>>

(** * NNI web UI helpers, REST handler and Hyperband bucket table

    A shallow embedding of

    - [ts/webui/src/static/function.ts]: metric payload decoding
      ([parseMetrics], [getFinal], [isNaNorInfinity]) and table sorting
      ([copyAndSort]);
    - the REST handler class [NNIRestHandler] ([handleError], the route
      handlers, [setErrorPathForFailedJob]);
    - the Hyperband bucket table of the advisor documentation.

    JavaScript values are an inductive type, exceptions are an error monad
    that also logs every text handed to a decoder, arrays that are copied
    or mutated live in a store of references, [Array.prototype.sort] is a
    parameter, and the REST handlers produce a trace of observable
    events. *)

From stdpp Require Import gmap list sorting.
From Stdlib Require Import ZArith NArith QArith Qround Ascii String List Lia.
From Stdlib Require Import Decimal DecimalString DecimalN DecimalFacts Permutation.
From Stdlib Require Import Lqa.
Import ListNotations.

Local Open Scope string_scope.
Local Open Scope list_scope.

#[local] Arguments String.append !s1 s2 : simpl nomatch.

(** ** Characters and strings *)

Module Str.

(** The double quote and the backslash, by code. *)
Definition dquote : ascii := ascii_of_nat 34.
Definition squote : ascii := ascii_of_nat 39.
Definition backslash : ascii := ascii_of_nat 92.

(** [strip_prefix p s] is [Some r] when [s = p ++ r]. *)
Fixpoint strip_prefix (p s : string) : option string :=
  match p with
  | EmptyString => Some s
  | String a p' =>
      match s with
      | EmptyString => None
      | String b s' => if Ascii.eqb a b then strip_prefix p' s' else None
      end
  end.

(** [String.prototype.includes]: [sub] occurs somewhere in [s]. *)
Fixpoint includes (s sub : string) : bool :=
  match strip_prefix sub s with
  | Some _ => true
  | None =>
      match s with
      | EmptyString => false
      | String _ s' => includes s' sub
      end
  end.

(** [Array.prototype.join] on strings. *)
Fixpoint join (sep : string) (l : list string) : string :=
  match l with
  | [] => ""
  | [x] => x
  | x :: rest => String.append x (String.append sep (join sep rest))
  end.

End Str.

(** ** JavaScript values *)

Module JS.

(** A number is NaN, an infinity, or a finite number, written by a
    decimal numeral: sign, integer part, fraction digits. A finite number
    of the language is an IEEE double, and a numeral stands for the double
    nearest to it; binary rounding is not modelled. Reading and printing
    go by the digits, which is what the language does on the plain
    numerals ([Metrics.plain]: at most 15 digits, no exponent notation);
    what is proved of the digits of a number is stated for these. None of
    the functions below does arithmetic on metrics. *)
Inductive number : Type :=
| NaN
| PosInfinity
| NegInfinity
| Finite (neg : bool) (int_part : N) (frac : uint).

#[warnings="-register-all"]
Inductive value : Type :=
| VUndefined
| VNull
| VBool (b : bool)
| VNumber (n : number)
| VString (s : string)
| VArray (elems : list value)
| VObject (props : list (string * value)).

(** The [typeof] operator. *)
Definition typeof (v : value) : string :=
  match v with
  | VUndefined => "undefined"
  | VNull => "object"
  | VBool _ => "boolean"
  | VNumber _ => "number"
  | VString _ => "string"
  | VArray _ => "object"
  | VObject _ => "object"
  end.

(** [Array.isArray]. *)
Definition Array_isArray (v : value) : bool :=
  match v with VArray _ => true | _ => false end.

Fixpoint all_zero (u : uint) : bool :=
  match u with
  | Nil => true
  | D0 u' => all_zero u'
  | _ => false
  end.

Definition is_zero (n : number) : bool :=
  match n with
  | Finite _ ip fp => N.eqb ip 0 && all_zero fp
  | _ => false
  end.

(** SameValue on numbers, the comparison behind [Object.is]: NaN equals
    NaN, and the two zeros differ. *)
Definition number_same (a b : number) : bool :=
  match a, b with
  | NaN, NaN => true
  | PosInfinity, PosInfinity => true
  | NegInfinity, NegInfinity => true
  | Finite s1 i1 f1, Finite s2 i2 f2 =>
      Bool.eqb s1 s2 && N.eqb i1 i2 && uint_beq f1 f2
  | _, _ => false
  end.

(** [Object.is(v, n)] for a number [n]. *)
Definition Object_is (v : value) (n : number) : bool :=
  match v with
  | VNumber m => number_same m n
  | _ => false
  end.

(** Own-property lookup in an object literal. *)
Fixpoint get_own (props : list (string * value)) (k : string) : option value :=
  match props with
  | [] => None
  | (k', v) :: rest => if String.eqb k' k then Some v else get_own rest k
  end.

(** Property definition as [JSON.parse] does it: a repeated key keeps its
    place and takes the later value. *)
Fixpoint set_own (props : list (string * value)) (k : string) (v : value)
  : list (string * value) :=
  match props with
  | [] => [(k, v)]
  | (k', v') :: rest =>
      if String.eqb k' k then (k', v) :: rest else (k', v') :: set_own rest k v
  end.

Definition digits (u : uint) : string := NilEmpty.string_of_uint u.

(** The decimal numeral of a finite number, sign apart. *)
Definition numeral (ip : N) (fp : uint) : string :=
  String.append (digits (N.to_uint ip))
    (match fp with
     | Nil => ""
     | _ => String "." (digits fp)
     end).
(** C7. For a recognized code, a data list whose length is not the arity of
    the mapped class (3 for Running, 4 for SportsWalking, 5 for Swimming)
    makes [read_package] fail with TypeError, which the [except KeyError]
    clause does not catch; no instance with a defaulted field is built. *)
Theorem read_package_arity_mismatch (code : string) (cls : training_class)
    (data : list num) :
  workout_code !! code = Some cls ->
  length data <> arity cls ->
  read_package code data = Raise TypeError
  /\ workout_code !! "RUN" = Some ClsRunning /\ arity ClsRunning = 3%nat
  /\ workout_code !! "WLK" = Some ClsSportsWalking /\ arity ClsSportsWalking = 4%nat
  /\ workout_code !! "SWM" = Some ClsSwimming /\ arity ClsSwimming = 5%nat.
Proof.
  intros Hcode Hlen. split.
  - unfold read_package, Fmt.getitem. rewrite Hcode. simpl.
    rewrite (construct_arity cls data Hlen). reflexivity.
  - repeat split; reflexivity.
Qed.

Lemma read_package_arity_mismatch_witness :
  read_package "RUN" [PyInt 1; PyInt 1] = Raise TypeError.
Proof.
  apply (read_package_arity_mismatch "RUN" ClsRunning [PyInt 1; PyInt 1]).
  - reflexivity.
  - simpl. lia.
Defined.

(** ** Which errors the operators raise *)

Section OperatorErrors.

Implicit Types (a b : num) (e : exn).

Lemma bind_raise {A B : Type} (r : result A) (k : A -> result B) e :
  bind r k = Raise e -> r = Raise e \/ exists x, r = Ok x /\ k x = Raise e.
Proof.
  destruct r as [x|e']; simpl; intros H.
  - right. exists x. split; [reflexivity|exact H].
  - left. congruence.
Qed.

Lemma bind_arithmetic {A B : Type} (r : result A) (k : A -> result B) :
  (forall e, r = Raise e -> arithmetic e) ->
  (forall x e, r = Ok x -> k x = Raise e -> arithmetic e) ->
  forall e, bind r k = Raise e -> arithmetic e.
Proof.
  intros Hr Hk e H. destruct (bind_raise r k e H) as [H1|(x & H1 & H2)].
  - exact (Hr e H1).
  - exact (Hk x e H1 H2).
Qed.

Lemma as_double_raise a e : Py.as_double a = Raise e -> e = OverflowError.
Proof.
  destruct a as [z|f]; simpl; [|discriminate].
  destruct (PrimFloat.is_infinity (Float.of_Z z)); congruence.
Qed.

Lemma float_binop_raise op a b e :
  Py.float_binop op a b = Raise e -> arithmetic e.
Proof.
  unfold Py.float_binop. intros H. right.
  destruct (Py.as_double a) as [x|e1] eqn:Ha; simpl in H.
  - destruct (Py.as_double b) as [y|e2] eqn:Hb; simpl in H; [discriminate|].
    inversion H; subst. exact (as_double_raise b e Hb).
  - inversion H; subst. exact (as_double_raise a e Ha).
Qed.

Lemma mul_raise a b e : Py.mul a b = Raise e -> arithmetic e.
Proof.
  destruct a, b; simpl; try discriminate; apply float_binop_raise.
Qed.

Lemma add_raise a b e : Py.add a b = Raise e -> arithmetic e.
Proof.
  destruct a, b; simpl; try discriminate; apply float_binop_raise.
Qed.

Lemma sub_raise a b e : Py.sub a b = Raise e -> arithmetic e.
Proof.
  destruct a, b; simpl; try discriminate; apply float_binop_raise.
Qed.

<<

| ASSIGNED TASK |
An exact copy of the lines above, from the one containing "VString _ =>" through the one containing "(** Property definition", is the whole of the answer.

| ANSWER TO THIS PROBLEM |
  | VString _ => "string"
  | VArray _ => "object"
  | VObject _ => "object"
  end.

(** [Array.isArray]. *)
Definition Array_isArray (v : value) : bool :=
  match v with VArray _ => true | _ => false end.

Fixpoint all_zero (u : uint) : bool :=
  match u with
  | Nil => true
  | D0 u' => all_zero u'
  | _ => false
  end.

Definition is_zero (n : number) : bool :=
  match n with
  | Finite _ ip fp => N.eqb ip 0 && all_zero fp
  | _ => false
  end.

(** SameValue on numbers, the comparison behind [Object.is]: NaN equals
    NaN, and the two zeros differ. *)
Definition number_same (a b : number) : bool :=
  match a, b with
  | NaN, NaN => true
  | PosInfinity, PosInfinity => true
  | NegInfinity, NegInfinity => true
  | Finite s1 i1 f1, Finite s2 i2 f2 =>
      Bool.eqb s1 s2 && N.eqb i1 i2 && uint_beq f1 f2
  | _, _ => false
  end.

(** [Object.is(v, n)] for a number [n]. *)
Definition Object_is (v : value) (n : number) : bool :=
  match v with
  | VNumber m => number_same m n
  | _ => false
  end.

(** Own-property lookup in an object literal. *)
Fixpoint get_own (props : list (string * value)) (k : string) : option value :=
  match props with
  | [] => None
  | (k', v) :: rest => if String.eqb k' k then Some v else get_own rest k
  end.

(** Property definition as [JSON.parse] does it: a repeated key keeps its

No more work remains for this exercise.